I have written a number of posts on meditation including Meditation Experiences Uno, Meditation Experiences Dos, Meditation Experiences Tres, and Meditation Experiences Cuatro. All of these were my personal experiences of meditation and to some degree outlining the benefits that you might be able to experience yourself. Of course your experience during meditation and afterwards may vary. One of the things that happens when you start meditating on a regular basis is that you may begin to develop expectations. These expectations of a special experience or some sudden break through, maybe even enlightenment may cause you to view your practice as a tool or some means to and end.
In the tradition of Zen Buddhism having some grand expectation for each meditation session is frowned upon. You should just sit in Zazen, expecting nothing, with your focus on being present. In a world that is dominated by activity, doing things, getting shit done; this might be very difficult for us.
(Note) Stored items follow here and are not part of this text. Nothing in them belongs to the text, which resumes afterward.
Lemma is_protocol_hash_shape (h : string) : is_protocol_hash h = true <-> protocol_hash_shape h.
Proof.
  split; [apply is_protocol_hash_inv|]. intros (t & -> & Hl & Hb).
  unfold is_protocol_hash. cbn [hash_at String.length].
  assert (substring 0 50 t = t) as -> by (rewrite <- Hl; apply substring_full).
  by rewrite Hl, Hb.
Qed.

(** [hash_at] is the regex at the front. *)
Lemma hash_at_iff (s : string) : hash_at s = true <-> hash_regex_at s.
Proof.
  split.
  - destruct s as [|c t]; [done|]. cbn [hash_at]. intros [[Hc Hl]%andb_prop Hb]%andb_prop.
    apply Ascii.eqb_eq in Hc as ->. apply Nat.leb_le in Hl.
    destruct (substring0_split 50 t Hl) as [r Hr].
    exists (String "P" (substring 0 50 t)), r. split; [by rewrite append_cons, <- Hr|].
    exists (substring 0 50 t). by rewrite length_substring0.
  - intros (h & r & -> & Hh). apply hash_at_app, is_protocol_hash_shape, Hh.
Qed.

Lemma no_hash_in_nil t : no_hash_in "" t.
Proof. intros [|??] [|??]; done. Qed.

(** A gap with no match is skipped by the scan. *)
Lemma findall_go_gap (g t : string) : no_hash_in g t -> findall_go 0 (g +:+ t) = findall_go 0 t.
Proof.
  induction g as [|c g IH]; intros Hg; [done|].
  rewrite append_cons. cbn [findall_go].
  destruct (hash_at (String c (g +:+ t))) eqn:Ha.
  - apply hash_at_iff in Ha. destruct (Hg "" (String c g)); [done | done | by rewrite append_cons].
  - apply IH. intros g1 g2 -> Hg2. apply (Hg (String c g1) g2); [by rewrite append_cons | done].
Qed.

Lemma append_eq_nil_r (a b : string) : a +:+ b = "" -> b = "".
Proof. by destruct a, b. Qed.

(** A nonempty suffix of [g] followed by [c] is a suffix of [g] followed
    by [c]. *)
Lemma string_app_snoc_inv (g : string) (c : ascii) (g1 g2 : string) :
  g +:+ String c "" = g1 +:+ g2 -> g2 <> "" -> exists g2', g2 = g2' +:+ String c "" /\ g = g1 +:+ g2'.
Proof.
  revert g. induction g1 as [|d g1 IH]; intros g Heq Hg2.
  - by exists g.
  - destruct g as [|e g]; rewrite append_cons in Heq; simpl in Heq; injection Heq as -> Heq.
    + by apply eq_sym, append_eq_nil_r in Heq.
    + destruct (IH g Heq Hg2) as (g2' & -> & ->). by exists g2'.
Qed.

(** A gap followed by a position where no match starts is a longer gap. *)
Lemma no_hash_in_snoc (g : string) (c : ascii) (t : string) :
  no_hash_in g (String c t) -> ~ hash_regex_at (String c t) -> no_hash_in (g +:+ String c "") t.
Proof.
  intros Hg Hc g1 g2 Heq Hg2.
  destruct (string_app_snoc_inv g c g1 g2 Heq Hg2) as (g2' & -> & ->).
  destruct (String.eqb_spec g2' "") as [->|Hne]; [exact Hc|].
  rewrite append_assoc_str. exact (Hg g1 g2' eq_refl Hne).
Qed.

Lemma findall_go_complete n : forall g s, String.length s <= n -> no_hash_in g s ->
  findall_hashes_spec (g +:+ s) (findall_go 0 s).
Proof.
  induction n as [n IH] using lt_wf_ind. intros g [|c t] Hn Hg.
  - constructor. by rewrite append_nil_r.
  - cbn [findall_go]. destruct (hash_at (String c t)) eqn:Ha.
    + pose proof Ha as Hh. apply hash_at_iff in Hh as (h & r & Hs & Hshape).
      pose proof Hshape as (h' & -> & Hl & _).
      rewrite append_cons in Hs. injection Hs as -> ->.
      rewrite <- Hl, findall_go_skip. cbn [substring]. rewrite substring_app.
      rewrite <- append_cons. constructor; [by rewrite append_cons | done|].
      refine (IH (String.length r) _ "" r (le_n _) (no_hash_in_nil r)).
      simpl in Hn. rewrite length_append_str in Hn. lia.
    + replace (g +:+ String c t) with ((g +:+ String c "") +:+ t) by by rewrite append_assoc_str.
      apply (IH (String.length t)); [simpl in Hn; lia | done |].
      apply no_hash_in_snoc; [done|]. intros Hh%hash_at_iff. congruence.
Qed.

Lemma findall_go_sound s hs : findall_hashes_spec s hs -> findall_go 0 s = hs.
Proof.
  induction 1 as [g Hg | g h rest hs Hg Hh _ IH].
  - rewrite <- (append_nil_r g) at 1. by rewrite findall_go_gap.
  - rewrite findall_go_gap, findall_go_hash by (done || by apply is_protocol_hash_shape). by f_equal.
Qed.

(** C30: [re.search(b'Current period: "(\w+)"', info).group(1)] is the
    leftmost match of the regex: it answers [w] exactly when [info] is
    [a], then the marker [Current period: {dq}], the nonempty word [w], a closing quote
    and any rest, where the regex matches at no position inside [a]. *)
Theorem search_current_period_leftmost (info w : string) :
  search_current_period info = Some w <->
  exists a b, info = a +:+ period_marker +:+ w +:+ dq +:+ b /\ w <> "" /\ all_chars is_word_char w = true /\
    forall a1 a2 w', a = a1 +:+ a2 -> a2 <> "" -> ~ period_regex_at (a2 +:+ period_marker +:+ w +:+ dq +:+ b) w'.
Proof.
  split.
  - intros (a & b & -> & (b' & -> & Hne & Hw)%match_period_at_iff & Hn)%search_current_period_split.
    exists a, b'. do 3 (split; [done|]). intros a1 a2 w' Ha Ha2. by apply match_period_at_None, (Hn a1).
  - intros (a & b & -> & Hne & Hw & Hn). apply search_current_period_first; [by apply match_period_at_app|].
    intros a1 a2 Ha Ha2. apply match_period_at_None. intros w'. exact (Hn a1 a2 w' Ha Ha2).
Qed.

(** C31: [re.findall(protocol_hash_regex, info)] returns the hashes [hs]
    exactly when [info] is made of gaps and hashes in turn, the hashes
    being [hs] in order, where each hash is [P] and fifty characters of
    the class and no match of the regex starts inside a gap: the matches
    are the leftmost ones, taken without overlap, to the end of the text. *)
Theorem findall_protocol_hashes_spec (info : string) (hs : list string) :
  findall_protocol_hashes info = hs <-> findall_hashes_spec info hs.
Proof.
  unfold findall_protocol_hashes. split; [|apply findall_go_sound].
  intros <-. apply (findall_go_complete (String.length info) "" info); [done | apply no_hash_in_nil].
Qed.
We typically spend most of our time thinking about what we are going to do in the future, that we often cannot make ourselves present in the now. If everything you do in your life must be in support of some goal or to satisfy some desire, meditating will seem foreign and you will struggle to be present even for a few moments, though you sat for 20 minutes. You may even feel that why should I devote 10 or 20 minutes just sitting, when I could be doing something productive. What the hell have we become?
There is a quote from Gary John Bishop that anyone that meditates should take to heart. While the book Mr. Bishop wrote Unfu*k Yourself isn’t about meditation, it will make you think about how you are fucking up your life with thoughts of the past and future.
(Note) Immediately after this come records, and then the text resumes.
(* ===== verification/Client.v ===== *)
(** * Client: how the wizard drives octez-client

    The command prefix every client call uses, the client options built
    from the configuration ([get_tezos_client_options] and
    [check_ledger_use] of [tezos_baking.wizard_structure], not under src/:
    modelled from the spec, section 6), and [wait_for_ledger_app]
    (wizard, lines 68-85): a loop that lists the connected ledgers and
    sleeps a second until the listing says the wanted Tezos app is open.
    The loop has no bound in the code; [ledger_poll] takes fuel, and
    [wait_for_ledger_app_polls] shows that fuel one beyond the listing
    that shows the app is enough, and that the loop then runs exactly one
    round per listing up to it. *)

From S2P Require Import Prelude Runtime Control.

(** [suppress_warning_text]: the environment setting that silences the
    client's disclaimer. *)
Definition suppress_warning_text : string := "TEZOS_CLIENT_UNSAFE_DISABLE_DISCLAIMER=Y".

(** [f"sudo -u tezos {suppress_warning_text} octez-client {args}"]. *)
Definition octez_client (args : string) : string :=
  "sudo -u tezos " +:+ suppress_warning_text +:+ " octez-client " +:+ args.

(** [get_tezos_client_options()]. *)
Definition get_tezos_client_options : M string :=
  dir ← cfg_str "client_data_dir";
  endpoint ← cfg_str "node_rpc_endpoint";
  mret ("--base-dir " +:+ dir +:+ " --endpoint " +:+ endpoint).

Definition ledger_prefix : string := "ledger://".

(** [check_ledger_use()]: the voter key lives on a ledger. *)
Definition check_ledger_use : M bool :=
  v ← cfg_str "baker_key_value";
  mret (String.prefix ledger_prefix v).

(** The command [wait_for_ledger_app] polls with. *)
Definition list_ledgers_cmd (client_dir : string) : string :=
  octez_client ("--base-dir " +:+ client_dir +:+ " list connected ledgers").

Definition sleep_cmd : string := "sleep 1".

(** [b"Found a Tezos " + bytes(app_name, "utf8")]. *)
Definition search_string (app_name : string) : string := "Found a Tezos " +:+ app_name.

(** [while re.search(search_string, output) is None:] with the last
    listing in [output]. *)
Fixpoint ledger_poll (fuel : nat) (search client_dir output : string) : M unit :=
  if contains search output then mret tt
  else match fuel with
       | O => mthrow OutOfFuel
       | S n =>
           r ← get_proc_output (list_ledgers_cmd client_dir);
           proc_call sleep_cmd;;
           ledger_poll n search client_dir (stdout r)
       end.

(** [wait_for_ledger_app(app_name, client_dir)]; [app_name] is [Wallet]
    or [Baking]. *)
Definition wait_for_ledger_app (fuel : nat) (app_name client_dir : string) : M unit :=
  log_info ("Waiting for the ledger " +:+ app_name +:+ " app to be opened");;
  print ("Please make sure the Tezos " +:+ app_name +:+ " app is open on your ledger.");;
  print (color ("Waiting for the Tezos " +:+ app_name +:+ " app to be opened...") color_green);;
  ledger_poll fuel (search_string app_name) client_dir "".

(** ** The polling loop ends *)

(** The world after [k] rounds of the loop: a listing, then a sleep. *)
Fixpoint polled (k : nat) (dir : string) (w : world) : world :=
  match k with
  | O => w
  | S k => polled k dir (after_cmd sleep_cmd (after_cmd (list_ledgers_cmd dir) w))
  end.

Lemma ledger_poll_found fuel search dir out w :
  contains search out = true -> ledger_poll fuel search dir out w = (Ok tt, w).
Proof. intros H. destruct fuel; simpl; by rewrite H. Qed.

Lemma w_ncalls_after2 dir w :
  w_ncalls (after_cmd sleep_cmd (after_cmd (list_ledgers_cmd dir) w)) = w_ncalls w + 2.
Proof. simpl. lia. Qed.

(** Listings that do not show the app, then one that does at round [k]:
    the loop runs exactly [k + 1] rounds. *)
Lemma ledger_poll_rounds k fuel search dir out w :
  k < fuel -> contains search out = false ->
  (forall j, j <= k -> returncode (w_proc w (w_ncalls w + 2 * j + 1) sleep_cmd) = 0%Z) ->
  (forall j, j < k -> contains search (stdout (w_proc w (w_ncalls w + 2 * j) (list_ledgers_cmd dir))) = false) ->
  contains search (stdout (w_proc w (w_ncalls w + 2 * k) (list_ledgers_cmd dir))) = true ->
  ledger_poll fuel search dir out w = (Ok tt, polled (S k) dir w).
Proof.
  revert fuel w out. induction k as [|k IH]; intros fuel w out Hk Hout Hsleep Hmiss Hfound;
    (destruct fuel as [|n]; [lia|]); cbn [ledger_poll]; rewrite Hout;
    rewrite (bind_Ok _ _ _ _ _ (get_proc_output_run _ w));
    (assert (returncode (next_answer sleep_cmd (after_cmd (list_ledgers_cmd dir) w)) = 0%Z) as Hs
       by (rewrite <- (Hsleep 0) by lia; unfold next_answer; simpl; repeat f_equal; lia));
    rewrite (bind_Ok _ _ _ _ _ (proc_call_ok _ _ Hs)).
  - rewrite ledger_poll_found; [done|]. rewrite Nat.add_0_r in Hfound. exact Hfound.
  - apply IH; rewrite ?w_ncalls_after2; [lia | | | |].
    + rewrite <- (Hmiss 0) by lia. unfold next_answer. by rewrite Nat.add_0_r.
    + intros j Hj. replace (w_ncalls w + 2 + 2 * j + 1) with (w_ncalls w + 2 * S j + 1) by lia.
      apply Hsleep. lia.
    + intros j Hj. replace (w_ncalls w + 2 + 2 * j) with (w_ncalls w + 2 * S j) by lia.
      apply Hmiss. lia.
    + replace (w_ncalls w + 2 + 2 * k) with (w_ncalls w + 2 * S k) by lia. exact Hfound.
Qed.

(** The lines the wait prints before it polls, newest first. *)
Definition wait_lines (app : string) : list event :=
  [Printed (color ("Waiting for the Tezos " +:+ app +:+ " app to be opened...") color_green);
   Printed ("Please make sure the Tezos " +:+ app +:+ " app is open on your ledger.");
   Logged Info ("Waiting for the ledger " +:+ app +:+ " app to be opened")].

Lemma wait_for_ledger_app_run fuel app dir w :
  wait_for_ledger_app fuel app dir w =
  ledger_poll fuel (search_string app) dir "" (add_trace (wait_lines app) w).
Proof. unfold wait_for_ledger_app. out_steps. by rewrite ?add_trace_add_trace. Qed.

(** C40: [wait_for_ledger_app] prints its three lines, then lists the
    connected ledgers and sleeps a second, round after round, until a
    listing shows [Found a Tezos <app>]: when the first listing that shows
    it is the [k]-th and the sleeps succeed, it returns after exactly
    [k + 1] listings and [k + 1] sleeps, given fuel beyond [k]. *)
Theorem wait_for_ledger_app_polls (k fuel : nat) (app dir : string) (w : world) :
  k < fuel ->
  (forall j, j <= k -> returncode (w_proc w (w_ncalls w + 2 * j + 1) "sleep 1") = 0%Z) ->
  (forall j, j < k ->
     contains ("Found a Tezos " +:+ app) (stdout (w_proc w (w_ncalls w + 2 * j) (list_ledgers_cmd dir))) = false) ->
  contains ("Found a Tezos " +:+ app) (stdout (w_proc w (w_ncalls w + 2 * k) (list_ledgers_cmd dir))) = true ->
  wait_for_ledger_app fuel app dir w = (Ok tt, polled (S k) dir (add_trace (wait_lines app) w)).
Proof.
  intros Hk Hs Hm Hf. rewrite wait_for_ledger_app_run.
  by apply (ledger_poll_rounds k).
Qed.

Lemma Safe_check_ledger_use : Safe check_ledger_use.
Proof. unfold check_ledger_use. safe. Qed.

Lemma Safe_get_tezos_client_options : Safe get_tezos_client_options.
Proof. unfold get_tezos_client_options. safe. Qed.

#[export] Hint Resolve Safe_check_ledger_use Safe_get_tezos_client_options : wiz.

(** ** The polling loop under a responsive ledger *)
Lemma Mono_ledger_poll fuel search dir out : Mono (ledger_poll fuel search dir out).
Proof. revert out. induction fuel; intros out; simpl; mono. Qed.

Lemma Mono_wait_for_ledger_app fuel app dir : Mono (wait_for_ledger_app fuel app dir).
Proof. unfold wait_for_ledger_app. mono. apply Mono_ledger_poll. Qed.

#[export] Hint Resolve Mono_ledger_poll Mono_wait_for_ledger_app : wiz.

(** A ledger that, from any point of the run on, shows the Wallet and the
    Baking app, the two the wizard waits for, within fewer than [fuel]
    listings: the operator opens the app asked for. *)
Definition Responsive (fuel : nat) (w : world) : Prop :=
  forall n dir app, app ∈ ["Wallet"; "Baking"] -> exists k, k < fuel /\
    contains (search_string app) (stdout (w_proc w (n + 2 * k) (list_ledgers_cmd dir))) = true.

Lemma Stable_Responsive fuel : Stable (Responsive fuel).
Proof. intros w w' (_ & _ & _ & _ & Hp & _) H n dir app. rewrite Hp. apply H. Qed.

(** The loop does not run out of fuel when the [k]-th listing shows the
    app, whether or not the sleeps in between succeed. *)
Lemma ledger_poll_guarded k fuel search dir out w :
  k < fuel ->
  contains search (stdout (w_proc w (w_ncalls w + 2 * k) (list_ledgers_cmd dir))) = true ->
  (ledger_poll fuel search dir out w).1 <> Exn OutOfFuel.
Proof.
  revert fuel w out. induction k as [|k IH]; intros fuel w out Hk Hfound;
    (destruct fuel as [|n]; [lia|]); cbn [ledger_poll];
    (destruct (contains search out); [done|]);
    rewrite (bind_Ok _ _ _ _ _ (get_proc_output_run _ w));
    unfold proc_call; rewrite bind_assoc_run, get_proc_output_bind;
    (destruct (Z.eqb _ 0); [rewrite (bind_Ok _ _ _ _ _ (ret_run _ _)) | by rewrite throw_bind_run]).
  - rewrite Nat.add_0_r in Hfound. destruct n; cbn [ledger_poll]; unfold next_answer in *; by rewrite Hfound.
  - apply IH; [lia|]. rewrite <- Hfound. simpl. repeat f_equal. lia.
Qed.

Lemma wait_for_ledger_app_guarded fuel app dir :
  app ∈ ["Wallet"; "Baking"] -> Guarded (Responsive fuel) (wait_for_ledger_app fuel app dir).
Proof.
  intros Happ w Hw. rewrite wait_for_ledger_app_run.
  destruct (Hw (w_ncalls w) dir app Happ) as (k & Hk & Hf). by apply (ledger_poll_guarded k).
Qed.

Lemma wait_for_wallet_guarded fuel dir : Guarded (Responsive fuel) (wait_for_ledger_app fuel "Wallet" dir).
Proof. apply wait_for_ledger_app_guarded. set_solver. Qed.

Lemma wait_for_baking_guarded fuel dir : Guarded (Responsive fuel) (wait_for_ledger_app fuel "Baking" dir).
Proof. apply wait_for_ledger_app_guarded. set_solver. Qed.

#[export] Hint Resolve wait_for_wallet_guarded wait_for_baking_guarded : wiz.

Lemma wait_for_ledger_app_polls_witness :
  let w := start_world [] (fun n c => if Nat.eqb n 2 then mkProc 0 "Found a Tezos Wallet app" "" else mkProc 0 "" "")
                       (fun _ => false) ∅ in
  wait_for_ledger_app 3 "Wallet" "/var/lib/tezos/client-mainnet" w =
    (Ok tt, polled 2 "/var/lib/tezos/client-mainnet" (add_trace (wait_lines "Wallet") w)).
Proof.
  intros w. apply (wait_for_ledger_app_polls 1); [lia | | | reflexivity].
  - intros j Hj. destruct j as [|[|j]]; [reflexivity | reflexivity | lia].
  - intros j Hj. assert (j = 0) as -> by lia. reflexivity.
Defined.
Let me wrap this up. If you really want to change the way you think about this world, you will need to drop all these expectations and stop living in the future or even worse in the past. A consistent meditation practice will help you live in the present and change some these preconceived notions you have established over your lifetime. In a sense there is a war to be waged. There is the real you, a person with inherent Buddha nature and there is you that has been constructed over a lifetime. Choose the present moment without expectations or continue living imprisoned in the future, it’s all your choice.